** Goal of the exercise **
Word for word, restate the records that appear below.
--- Extracted entries ---
(* ===== verification/_CoqProject ===== *)
-Q . S2P
Prelude.v
Crc32c.v
Errors.v
Registry.v
Frame.v
FrameIntegrity.v
Tlv.v
Sha256.v
Crypto.v
Aead.v
Kem.v
KeySchedule.v
Transcript.v
Handshake.v
Cbor.v
ErrorFrame.v
Conn.v
ConnLogic.v
ConnLive.v
ConnNonce.v
ConnRecv.v
ConnSync.v
ConnDrop.v
ConnClose.v
ConnRekem.v
ConnControl.v
ConnEdge.v
SdkHandshake.v
HandshakeRuns.v
HandshakeHonest.v
Entry.v
ChannelFrames.v
Bodies.v
BodySpec.v
BodyRoundtrip.v
BodyFrames.v
Bridge.v
Keyformat.v
Relay.v
WireValidator.v
RegistryData.v
Firewall.v
CodecBind.v
CarriageHttp.v
CarriageStream.v
RegistryMatch.v
Json.v
JsonLine.v
CarriageJson.v
JsonAny.v
JsonTypes.v
JsonRoundtrip.v
Base64.v
Discovery.v
Gnap.v
GnapSafety.v
SchemaVersion.v
Otel.v
SupplyChain.v
JsonSchema.v
Provenance.v
ReleaseRuns.v
Url.v
ProxyEgress.v
Proxy.v
ProxyRuns.v
ProxyExchange.v
ProxyStream.v
ProxySamples.v
Stdio.v
Sul.v
SulLearned.v
SulRoles.v
SulRuns.v
Conform.v
Runner.v
ConformRuns.v
CorpusRuns.v
Interop.v
Commands.v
---
** Solution to the problem **
(* ===== verification/_CoqProject ===== *)
-Q . S2P
Prelude.v
Crc32c.v
Errors.v
Registry.v
Frame.v
FrameIntegrity.v
Tlv.v
Sha256.v
Crypto.v
Aead.v
Kem.v
KeySchedule.v
Transcript.v
Handshake.v
Cbor.v
ErrorFrame.v
Conn.v
ConnLogic.v
ConnLive.v
ConnNonce.v
ConnRecv.v
ConnSync.v
ConnDrop.v
ConnClose.v
ConnRekem.v
ConnControl.v
ConnEdge.v
SdkHandshake.v
HandshakeRuns.v
HandshakeHonest.v
Entry.v
ChannelFrames.v
Bodies.v
BodySpec.v
BodyRoundtrip.v
BodyFrames.v
Bridge.v
Keyformat.v
Relay.v
WireValidator.v
RegistryData.v
Firewall.v
CodecBind.v
CarriageHttp.v
CarriageStream.v
RegistryMatch.v
Json.v
JsonLine.v
CarriageJson.v
JsonAny.v
JsonTypes.v
JsonRoundtrip.v
Base64.v
Discovery.v
Gnap.v
GnapSafety.v
SchemaVersion.v
Otel.v
SupplyChain.v
JsonSchema.v
Provenance.v
ReleaseRuns.v
Url.v
ProxyEgress.v
Proxy.v
ProxyRuns.v
ProxyExchange.v
ProxyStream.v
ProxySamples.v
Stdio.v
Sul.v
SulLearned.v
SulRoles.v
SulRuns.v
Conform.v
Runner.v
ConformRuns.v
CorpusRuns.v
Interop.v
Commands.v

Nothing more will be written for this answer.